Change-Id: If07647d28f6636b1e2279e5eea327ba1fc56aa74
---
 dulwich/tests/test_walk.py |   16 +++++++++++-----
 dulwich/walk.py            |   22 +++++++++++++++++++---
 2 files changed, 30 insertions(+), 8 deletions(-)

diff --git a/dulwich/tests/test_walk.py b/dulwich/tests/test_walk.py
index ca2e2fc..0fabd4a 100644
--- a/dulwich/tests/test_walk.py
+++ b/dulwich/tests/test_walk.py
@@ -329,8 +329,14 @@ class WalkerTest(TestCase):
         self.assertWalkYields([c2], [c3.id], since=100, until=100)
         self.assertWalkYields([c2], [c3.id], since=50, until=150)
 
-    def test_since_prune(self):
-        c1, c2, c3 = self.make_linear_commits(3)
-        del self.store[c1.id]
-        self.assertRaises(MissingCommitError, list, Walker(self.store, [c3.id]))
-        self.assertWalkYields([c3], [c3.id], since=101)
+    def test_since_over_scan(self):
+        times = [9, 0, 1, 2, 3, 4, 5, 8, 6, 7, 9]
+        attrs = dict((i + 1, {'commit_time': t}) for i, t in enumerate(times))
+        commits = self.make_linear_commits(11, attrs=attrs)
+        c8, _, c10, c11 = commits[-4:]
+        del self.store[commits[0].id]
+        # c9 is older than we want to walk, but is out of order with its parent,
+        # so we need to walk past it to get to c8.
+        # c1 would also match, but we've deleted it, and it should get pruned
+        # even with over-scanning.
+        self.assertWalkYields([c11, c10, c8], [c11.id], since=7)

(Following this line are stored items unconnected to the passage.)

Lemma ulsch_delivers_witness : exists h' jobs hg1 hg2,
  nr_ulsch_encoding true the_tables repetition_encode example_pdu 3 320 example_ue = Done (0, h') /\
  nr_ulsch_decoding true the_tables example_pdu 3 320 5 example_gnb = Done (1, jobs, hg1) /\
  run_jobs true the_tables repetition_decisions false (map (fun b => if b =? 0 then 10 else -10) (ue_f h')) jobs hg1 None = Done (hg2, Some true) /\
  take 3 (gb hg2) = [1; 2; 3].
Proof.
  destruct (ulsch_delivers repetition_encode repetition_decisions repetition_decodable true the_tables example_pdu 3 320 5 example_seg 0
              (fun b => if b =? 0 then 10 else -10) example_ue example_gnb) as (h' & E1 & jobs & hg1 & E2 & H).
  - exact repetition_encoder.
  - exact repetition_kernels.
  - exact crcTableInit_done.
  - exact example_link.
  - exact (proj1 example_ready).
  - exact example_clear.
  - exact (proj2 example_ready).
  - reflexivity.
  - reflexivity.
  - reflexivity.
  - exact example_soft.
  - exact example_decodable.
  - destruct (H jobs (Permutation_refl jobs)) as (hg2 & E3 & E4). exists h', jobs, hg1, hg2.
    split; [exact E1|]. split; [exact E2|]. split; [exact E3|]. exact E4.
Defined.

diff --git a/dulwich/walk.py b/dulwich/walk.py
index 502951a..35a2002 100644
--- a/dulwich/walk.py
+++ b/dulwich/walk.py
@@ -34,6 +34,9 @@ from dulwich.errors import (
 
 ORDER_DATE = 'date'
 
+# Maximum number of commits to walk past a commit time boundary.
+_MAX_EXTRA_COMMITS = 5
+
 
 class WalkEntry(object):
     """Object encapsulating a single result from a walk."""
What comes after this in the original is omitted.